BEGIN

(** * KD extension pack for fairseq: architecture presets, the KD-aware
      label-smoothed cross-entropy criterion and the entropy-weighted KD loss.

    Shallow embedding of
    - [custom/__init__.py]                                   (module [Presets]),
    - [fairseq/criterions/kd_label_smoothed_cross_entropy.py] (module [Criterion]),
    - [fairseq/criterions/Dynamic_KD.py]                      (in module [Kernels]),
    - [fairseq/tasks/kd_translation.py]                       (module [Task]).

    Numbers.  Python floats and tensor entries are read as exact rationals
    ([Q]) in everything that is executed (selection, queues, weighting); the
    two transcendental primitives of the tensor runtime, [exp] and [log], are
    parameters of the criterion model.  Two places where a float is not a
    rational are modelled as such: the product under [math.ceil], which is
    rounded to a double before the ceiling is taken, and a KL divergence
    that is nan.  The two functions whose claims are analytic (the entropy
    weight of [dynamic_kd_loss] and the soft-max of [get_lang_kd_rates]) are
    read over the real numbers with the real exponential and logarithm. *)

From Stdlib Require Import ZArith QArith Qround Qabs Qpower Reals Psatz Lia List String
  Permutation Sorting.Sorted SetoidList SetoidPermutation.
From stdpp Require Import gmap strings list.
Import ListNotations.

(* ===================================================================== *)
(** * Part I: the model                                                   *)
(* ===================================================================== *)

(** ** Python exceptions and fallible results

    Besides the exceptions there is one outcome that is none: [NotANumber]
    stands for a call that returns with nan as its loss, a value the
    rationals do not have. *)

Inductive exn : Type :=
  | TypeError            (* an operation applied to [None] *)
  | UnboundLocalError    (* a local read before its assignment *)
  | ValueError           (* raised explicitly by the criterion *)
  | IndexError           (* [x[-1]] on an empty tensor, a mask of another shape *)
  | KeyError             (* [d[k]] on a missing key *)
  | AttributeError       (* a method the object does not have *)
  | ZeroDivisionError    (* Python float division by an [int] zero *)
  | OverflowError        (* [math.ceil] of an infinite float *)
  | RuntimeError         (* shape errors reported by the tensor runtime *)
  | NotANumber.          (* no exception: the loss that is returned is nan *)

Definition result (A : Type) : Type := exn + A.

Definition ok {A} (a : A) : result A := inr a.
Definition raise {A} (e : exn) : result A := inl e.

Definition bind {A B} (r : result A) (k : A -> result B) : result B :=
  match r with
  | inl e => inl e
  | inr a => k a
  end.

Notation "'let!' x ':=' r 'in' k" := (bind r (fun x => k))
  (at level 10, x name, r at level 100, k at level 200, only parsing).
Notation "'let!' ' p ':=' r 'in' k" := (bind r (fun p => k))
  (at level 10, p pattern, r at level 100, k at level 200, only parsing).
(** X2. A model call that raises costs nothing: the rerun raises the same
    exception and leaves the state as it was, so that it can be run
    again. *)
Theorem failed_model_call_changes_nothing c q df sc w s e :
  (agent_phase s = thinking /\ parse c (agent_messages s) = Raised e)
  \/ (agent_phase s = acting
      /\ create c (agent_messages s) (agent_tools s) = Raised e) ->
  agent_panel c false q df sc w s = (Raised e, s).
Proof.
  intros [[Hp Hc] | [Hp Hc]];
    (rewrite agent_panel_works by (rewrite Hp; reflexivity));
    rewrite run_eq; unfold run_step; step; rewrite Hp; step; rewrite Hc;
    reflexivity.
Qed.

(** X3. The acting step writes neither the transcript nor the event log
    nor the chart list. When the model answers without a call the rerun
    only moves the phase to [done], with no answer event; when it answers
    with calls the rerun stores the message in the pending slot and moves
    the phase to [awaiting_approval]. *)
Theorem acting_step_only_proposes c q df sc w s msg :
  agent_phase s = acting ->
  create c (agent_messages s) (agent_tools s) = Ok msg ->
  agent_panel c false q df sc w s
  = (Ok tt,
     if has_tool_calls msg
     then set_agent_phase awaiting_approval
            (set_agent_pending_message (Some msg) s)
     else set_agent_phase done s).
Proof.
  intros Hp Hc. rewrite agent_panel_works by (rewrite Hp; reflexivity).
  rewrite run_eq. unfold run_step. step. rewrite Hp. step. rewrite Hc. step.
  destruct (has_tool_calls msg); reflexivity.
Qed.

(** X4. Editing a pending proposal: the transcript receives the proposal
    and one tool turn for each call with the text that asks for the
    change; the event log receives one edited event, however many calls
    there are; the slot is cleared, the phase becomes [acting], and the
    chart list is as it was. *)
Theorem edit_records_instruction s msg tcs p :
  agent_pending_message s = Some msg ->
  tool_calls msg = Some tcs ->
  let s' := exec (edit_pending_tools p) s in
  eval (edit_pending_tools p) s = Ok tt
  /\ agent_messages s'
     = agent_messages s
       ++ Proposal (Some msg)
          :: map (fun tc => ToolTurn (edit_msg p) (tc_id tc)) tcs
  /\ agent_events s' = agent_events s ++ [Edited p]
  /\ agent_pending_message s' = None
  /\ agent_phase s' = acting
  /\ agent_chart_specs s' = agent_chart_specs s
  /\ same_setup s s'
  /\ agent_rewrite_event_index s' = agent_rewrite_event_index s.
Proof.
  intros Hm Htcs. destruct (edit_pending_tools_ok s msg tcs p Hm Htcs) as [Hok Hex].
  cbv zeta. rewrite Hex. simpl. unfold same_setup. auto 10.
Qed.

(** A call whose arguments do not decode stops the rendering of the
    form, at that call or at an earlier one. *)
Lemma render_tool_calls_undecodable tcs tc :
  tc ∈ tcs ->
  json_loads (fn_arguments (tc_function tc)) = None ->
  exists e, render_tool_calls tcs = Raised e.
Proof.
  intros Hin Hbad. induction Hin as [tc rest | tc tc' rest _ IH]; simpl.
  - unfold loads_arguments. rewrite Hbad. eauto.
  - destruct (loads_arguments tc') as [args|e]; [|eauto].
    destruct (if String.eqb _ "QueryMovieDB" then _ else _); eauto.
Qed.

(** X5. A proposal with a call whose arguments are not valid JSON cannot
    be decided: the approval form decodes the arguments before it offers
    its buttons, so every rerun without a new question raises and leaves
    the state as it was, whatever is clicked. *)
Theorem undecodable_proposal_blocks_run c q df sc w s msg tcs tc :
  agent_phase s = awaiting_approval ->
  agent_pending_message s = Some msg ->
  tool_calls msg = Some tcs ->
  tc ∈ tcs ->
  json_loads (fn_arguments (tc_function tc)) = None ->
  exists e, agent_panel c false q df sc w s = (Raised e, s).
Proof.
  intros Hp Hm Htcs Hin Hbad.
  destruct (render_tool_calls_undecodable tcs tc Hin Hbad) as [e He].
  exists e. rewrite run_eq.
  unfold agent_panel, render_panel, render_pending_approval, render_pending_msg.
  cbn [andb]. step. rewrite Hp. step. rewrite Hm. simpl. rewrite Htcs. step.
  rewrite He. reflexivity.
Qed.

Lemma execute_call_unknown rp df tc r s args :
  json_loads (fn_arguments (tc_function tc)) = Some args ->
  String.eqb (fn_name (tc_function tc)) "QueryMovieDB" = false ->
  String.eqb (fn_name (tc_function tc)) "CreateChart" = false ->
  eval (execute_call rp df tc (Some r)) s = Ok (Some r)
  /\ exec (execute_call rp df tc (Some r)) s
     = set_agent_messages (agent_messages s ++ [ToolTurn r (tc_id tc)]) s.
Proof.
  intros Hargs Hq Hc. unfold execute_call, loads_arguments.
  rewrite Hargs, Hq, Hc. step. split; reflexivity.
Qed.
(** * political-party-kit: meeting minutes pipeline and dashboard renderer

    A shallow embedding of [political_party_kit/meeting_minutes/whisper_minutes.py]
    and [political_party_kit/dashboard/__init__.py], with the properties the
    specification states about them.

    - Strings are lists of code points; [strip], [split] and [join] follow
      Python's [str] methods.
    - Effectful code runs in a monad of state and exceptions over a [world]:
      a store of mutable objects (metadata records and their lists, reached
      through references), the console, the history of the file operations,
      the log of the calls made to the external services, and the clock.
    - What a file operation does is up to the operating system, and which
      strings a Word document takes is up to python-docx: both are parameters
      of the world, and every theorem holds whatever they answer.
    - The speech-to-text and text-generation services are functions handed in
      with the client.
    - The two [while True] loops take fuel; they read a line in every round
      and are shown never to use the fuel up. *)

From Stdlib Require Import ZArith NArith List Ascii String Lia Bool DecimalString.
From Stdlib Require QArith_base.
From stdpp Require Import base option list gmap strings.
Import ListNotations.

END

▶ [What the task requires] In the data above, find the line that contains "exists e, render_tool_calls tcs = Raised e." and the line that contains "specification states about them.". Repeat exactly those lines and every line between them, and only those.

▶ [Response area]
  exists e, render_tool_calls tcs = Raised e.
Proof.
  intros Hin Hbad. induction Hin as [tc rest | tc tc' rest _ IH]; simpl.
  - unfold loads_arguments. rewrite Hbad. eauto.
  - destruct (loads_arguments tc') as [args|e]; [|eauto].
    destruct (if String.eqb _ "QueryMovieDB" then _ else _); eauto.
Qed.

(** X5. A proposal with a call whose arguments are not valid JSON cannot
    be decided: the approval form decodes the arguments before it offers
    its buttons, so every rerun without a new question raises and leaves
    the state as it was, whatever is clicked. *)
Theorem undecodable_proposal_blocks_run c q df sc w s msg tcs tc :
  agent_phase s = awaiting_approval ->
  agent_pending_message s = Some msg ->
  tool_calls msg = Some tcs ->
  tc ∈ tcs ->
  json_loads (fn_arguments (tc_function tc)) = None ->
  exists e, agent_panel c false q df sc w s = (Raised e, s).
Proof.
  intros Hp Hm Htcs Hin Hbad.
  destruct (render_tool_calls_undecodable tcs tc Hin Hbad) as [e He].
  exists e. rewrite run_eq.
  unfold agent_panel, render_panel, render_pending_approval, render_pending_msg.
  cbn [andb]. step. rewrite Hp. step. rewrite Hm. simpl. rewrite Htcs. step.
  rewrite He. reflexivity.
Qed.

Lemma execute_call_unknown rp df tc r s args :
  json_loads (fn_arguments (tc_function tc)) = Some args ->
  String.eqb (fn_name (tc_function tc)) "QueryMovieDB" = false ->
  String.eqb (fn_name (tc_function tc)) "CreateChart" = false ->
  eval (execute_call rp df tc (Some r)) s = Ok (Some r)
  /\ exec (execute_call rp df tc (Some r)) s
     = set_agent_messages (agent_messages s ++ [ToolTurn r (tc_id tc)]) s.
Proof.
  intros Hargs Hq Hc. unfold execute_call, loads_arguments.
  rewrite Hargs, Hq, Hc. step. split; reflexivity.
Qed.
(** * political-party-kit: meeting minutes pipeline and dashboard renderer

    A shallow embedding of [political_party_kit/meeting_minutes/whisper_minutes.py]
    and [political_party_kit/dashboard/__init__.py], with the properties the
    specification states about them.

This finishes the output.